The number of red deer pellet groups were counted within targeted spruce stands and in the surrounding landscape to provide indices of relative deer stand usage and overall abundance respectively. Pellet groups were surveyed in 100 m2 circular plots within the stands (the same plots as for damage and forage survey) and in the transect plots used for forage survey described above. Only fresh (from preceding winter) pellet groups were counted.

Spruce stands closer to rapeseed had a significantly higher proportion of damaged stems. The increased level of bark stripping damage was not explained by a higher deer stand use closer to rapeseed fields. Spruce stands closer to supplemental feeding stations had significantly higher damage levels. Damage levels were negatively related to the amount of available browse in the forest. (Jarnemo A, Widén A, Månsson J, Felton A M. 2022. The proximity of rapeseed fields influences levels of forest damage by red deer. Ecological Solutions and Evidence.)

Methods for processing the data: All the data collected was put into excel after the inventory was done in the field. We used the number of undamaged and damaged tree stems in the stands as response variable, thus this variable was not processed or changed from the raw data collected. We took an average number of the red deer pellet groups that was found in the stands, thus an average of the 10 plots inventoried per stand. The same was done with the pellet groups measured along the transects surrounding the stands. Thus, we took an average number of fresh red deer pellet groups found along the 4 transects surrounding the stand (average of the 24 transect plots surrounding the spruce stand).

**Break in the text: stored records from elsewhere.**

(* ===== verification/BenchCommand.v ===== *)
(** The benchmark's three modes put together ([cmd/bench/main.go] and the sweeps
    of [state.go] and [recovery.go]): what each measures of a sweep, what is
    printed, which directories are made and removed and which files are written.
    The measurements of one configuration are arguments. The command removes the
    directories it makes, and the reports of one invocation go to different
    files. *)
From S2P Require Import Prelude Strconv GoStrings Float64 BenchWorkload BenchSpec BenchFingerprint BenchMain BenchMainSpec.
From S2P Require Import BenchState BenchRecovery.

(** * Reports and what is observed *)

Record StateReport := MkStateReport {
  st_Fingerprint : Fingerprint;
  st_Provisional : bool;
  st_Results : list StateResult;
}.

Record RecoveryReport := MkRecoveryReport {
  rc_Fingerprint : Fingerprint;
  rc_Provisional : bool;
  Measures : bytes;
  rc_Results : list RecoveryResult;
}.

Definition measuresRecovery : bytes :=
  str "from the call that restores from a checkpoint to the first record written to a sink; includes reading the checkpoint, restoring every subtask's keyed state, seeking every source to its resume offset and running to the first output; excludes Go process startup and flag parsing".

Inductive document :=
| DocThroughput (r : Report)
| DocState (r : StateReport)
| DocRecovery (r : RecoveryReport).

Inductive event :=
| Line (l : bytes)
| Made (root : bytes)
| Removed (root : bytes)
| Wrote (path : bytes) (d : document).

Section Command.
Context {W E : Type}.

(** The world, and what has been observed of it. *)
Record cmd := MkCmd {
  events : list event;
  world : W;
}.

Inductive command_error :=
| CmdSweep (e : sweep_error)
| CmdMode (mode : bytes)
| CmdRegression (e : bytes)
| CmdFailed (e : E).

Abbreviation CM := (M command_error cmd).

Definition emit (e : event) : CM unit := modify (fun c => MkCmd (events c ++ [e]) (world c)).
Definition print (l : bytes) : CM unit := emit (Line l).

(** Something done in the world, that may fail. *)
Definition in_world {A} (f : W -> result E A * W) : CM A := fun c =>
  let '(r, w) := f (world c) in (wrap_err CmdFailed r, MkCmd (events c) w).

(** What the operating system and the machine do: the working directory, the
    fingerprint of a directory's machine, directories made under one and removed,
    reports written, and the three measurements. *)
Context (getwd : W -> result E bytes * W) (fingerprint : bytes -> Fingerprint).
Context (mkdirTemp : bytes -> bytes -> W -> result E bytes * W) (removeAll : bytes -> W -> result E unit * W).
Context (writeJSON : bytes -> document -> W -> result E unit * W).
Context (readBaseline : bytes -> W -> result E Report * W).
Context (measureOf : Config -> W -> result E Result * W).
Context (measureStateOf : Config -> Z -> bytes -> W -> result E StateResult * W).
Context (measureRecoveryOf : Config -> Z -> bytes -> W -> result E RecoveryResult * W).
Context (tempDir : bytes).

Definition write_report (path : bytes) (d : document) : CM unit :=
  match path with
  | [] => mret tt
  | _ => _ ← in_world (writeJSON path d); emit (Wrote path d)
  end.

Definition sweep_configs (opts : sweepOptions) : CM (list Config) := lift (wrap_err CmdSweep (sweep opts)).

(** [for _, cfg := range configs], collecting results. *)
Fixpoint collect {A} (f : Config -> CM (option A)) (l : list Config) : CM (list A) :=
  match l with
  | [] => mret []
  | cfg :: l =>
      r ← f cfg;
      rest ← collect f l;
      mret (match r with Some a => a :: rest | None => rest end)
  end.

(** ** Throughput *)

Definition result_line (res : Result) : bytes :=
  label (res_Config res) ++ str " elapsed=" ++ FormatInt (ElapsedMillis res) ++ str "ms rate=" ++
  FormatFixed false 0 (RecordsPerSec res) ++ str " rec/s" ++ oversubscribedNote res.

(** [compareBaseline]. *)
Definition compareBaseline (path : bytes) (got : Report) (threshold : float64) : CM unit :=
  want ← in_world (readBaseline path);
  let '(lines, err) := compareReports want got threshold in
  _ ← for_each print lines;
  match err with Some e => fail (CmdRegression e) | None => mret tt end.

Definition runThroughput (opts : sweepOptions) : CM unit :=
  configs ← sweep_configs opts;
  dir ← in_world getwd;
  let f := fingerprint dir in
  results ← collect (fun cfg =>
    res ← in_world (measureOf cfg);
    _ ← print (result_line res);
    mret (Some res)) configs;
  let report := MkReport f [] results in
  _ ← for_each print (printScaling report);
  _ ← write_report (so_jsonPath opts) (DocThroughput report);
  match so_baseline opts with
  | [] => mret tt
  | path => compareBaseline path report (so_threshold opts)
  end.

(** ** State and recovery *)

Definition skipped_line (cfg : Config) : bytes := label cfg ++ str ": skipped, this query holds no keyed state".

(** Measuring one configuration over a directory of its own, which is removed
    whether or not the measurement succeeded. *)
Definition measure_in {A} (parent pattern : bytes) (measure : bytes -> W -> result E A * W) : CM A := fun c =>
  match in_world (mkdirTemp parent pattern) c with
  | (Err e, c) => (Err e, c)
  | (Ok root, c) =>
      let '(_, c) := emit (Made root) c in
      let '(res, c) := in_world (measure root) c in
      let '(rm, c) := in_world (removeAll root) c in
      let '(_, c) := emit (Removed root) c in
      match res, rm with
      | Ok _, Err e => (Err e, c)
      | _, _ => (res, c)
      end
  end.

The forage availability measured in the spruce stands and along the transects were processed before using the data. We first pooled the field layer and shrub layer data into an forage layer variable. Then we took the average of the forage layer per stand, thus the average of the 10 plots in each stand. The same was done for the 4 transects surrounding the field, where we took the average forage layer of the 4 transects (average of the 24 transect plots surrounding the spruce stand).

The distance to closest rape seed field was not processed, it is simply just the distance from the spruce stand edge to the closest rape seed field in kilometers. The same is done with the distance to the closest feeding station.

Instrument- or software-specific information needed to interpret the data: We measured the distance from the rapeseed fields and feeding stations to the spruce stands by using QGIS,  otherwise no ecific software was used to generate the data. Later, all analyses were carried out in R (version 4.0.0). We used generalized mixed effects models (GLMMs, function glmer in lme4 package, (Bates et al. 2015)) with binomial distribution to model bark-stripping damage. We adopted a stepwise deletion approach and verified the removal of variables with likelihood ratio tests (function lrtest in package lmtest). All models were checked for basic assumptions of normality and heterogeneity of residuals using the Dharma package in R (Hartig, 2016).

Standards and calibration information, if appropriate:  not appropriate

Describe any quality-assurance procedures performed on the data: The data was collected by a team of members that were educated in how the data should be collected, we followed already established protocols used by earlier studies in the field. Thus the methods have been used before and are quality assured.

Before the data was used in any final statistical model it was checked for basic assumptions of normality and heterogeneity of residuals using the Dharma package in R (Hartig, 2016).

People involved with sample collection, processing, analysis and/or submission: Anders Jarnemo, Anna Widén, Johan Månsson, Annika M Felton.